Trump: documenti rivelano pressioni su Kiev per accogliere deportati anche durante la guerra e senza aeroporti operativi e con i raid in corso

Secondo documenti esclusivi consultati dal Washington Post, all’inizio del 2025 – mentre l’Ucraina affrontava l’invasione russa – diplomatici statunitensi dell’amministrazione Trump avrebbero chiesto a Kiev di accogliere cittadini di paesi terzi espulsi dagli Stati Uniti e la richiesta – avanzata da un alto funzionario americano a gennaio – non indicava quanti deportati fossero coinvolti, né prendeva in considerazione la situazione sul campo, con infrastrutture civili distrutte e aeroporti inutilizzabili a causa dei continui raid aerei.



L’iniziativa si inserisce nella più ampia strategia di Trump che puntava a stringere accordi con governi disponibili a riaccogliere migranti irregolari, anche in contesti estremamente instabili; una linea già nota nei suoi anni alla Casa Bianca e fonti interne riferiscono che la proposta fu avanzata mentre l’Ucraina dipendeva pienamente dagli aiuti militari e finanziari statunitensi per contenere l’offensiva russa e che la mossa americana non tenne conto del legame strategico tra i due Paesi, né delle condizioni umanitarie di un Paese già sotto assedio.



L’idea di inviare migranti espulsi in un territorio colpito quotidianamente da missili e senza alcuna garanzia logistica ha suscitato perplessità e aspre critiche tra analisti e diplomatici, che vedono in questa richiesta un’iniziativa scollegata dalle necessità sul campo – più simbolica che realistica – e profondamente discutibile per tempismo e modalità.

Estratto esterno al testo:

(** * imgs_to_video.py: image frames to chunked clean/annotated clips

    A shallow embedding of [src/imgs_to_video.py] and the properties of its
    three functions: [load_csv_data] (annotation loader),
    [get_next_video_index] (output indexer) and [split_images_to_videos]
    (chunker/encoder).

    Conventions of the embedding.
    - File names, CSV fields and column names are ASCII texts ([list ascii]);
      Python's [\d] and [int] are modelled on ASCII digits.
    - Python integers are unbounded: counts, the chunk size and sequence
      indices are [nat], values read from the annotation file are [Z].
    - A directory is the list of names [os.listdir] returns for it. The
      output prefix is a base name inside an output folder, and the names built
      from the prefix are names in that folder. Listing the input folder and
      creating or listing the output folder can raise (as [os.makedirs] does
      for a prefix with no directory part).
    - The OpenCV calls, [natsorted] and the outcome of writing a file are
      parameters of the encoder (Section variables): [imread], [resize] and
      [circle] give what a call returns, and [raises] tells which calls to
      OpenCV and to the operating system raise instead of returning.
    - [math.ceil(m / c)] goes through a binary64 float, as in Python. *)

From Stdlib Require Import ZArith Ascii String List Lia DecimalNat.
From stdpp Require Import base option list sorting gmap strings.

Trump e la politica dei deportati: Kiev frena, Washington tace

Nonostante le pressioni, l’Ucraina non diede seguito alla richiesta – due funzionari locali raccontano che la proposta non arrivò mai ufficialmente al governo centrale – un diplomatico si limitò a promettere una risposta che poi non arrivò; fonti vicine all’esecutivo ucraino, inoltre, affermano che non ci furono documenti ufficiali né colloqui formali sull’argomento, facendo pensare che sia stata trattata come una comunicazione di basso profilo, forse per evitarne le conseguenze diplomatiche.



L’episodio racconta comunque la determinazione con cui l’amministrazione Trump tentava di concludere accordi per il rimpatrio dei migranti, anche con Paesi già travolti dalla guerra – una politica già vista in altri contesti dove promesse di sostegno economico o cooperazione erano usate come leva; in Ucraina però il contesto era e resta critico con tutti gli aeroporti chiusi, milioni di persone sfollate e il Paese ancora sotto attacco.

Se da parte americana non sono arrivate smentite né conferme ufficiali riguardo le pressioni per le deportazioni in Ucraina, il silenzio istituzionale potrebbe indicare l’intenzione di ridurre l’attenzione pubblica su un episodio che tocca temi delicati, come il rapporto tra aiuti bellici e condizionamenti politici o l’uso della pressione diplomatica anche in scenari di emergenza umanitaria.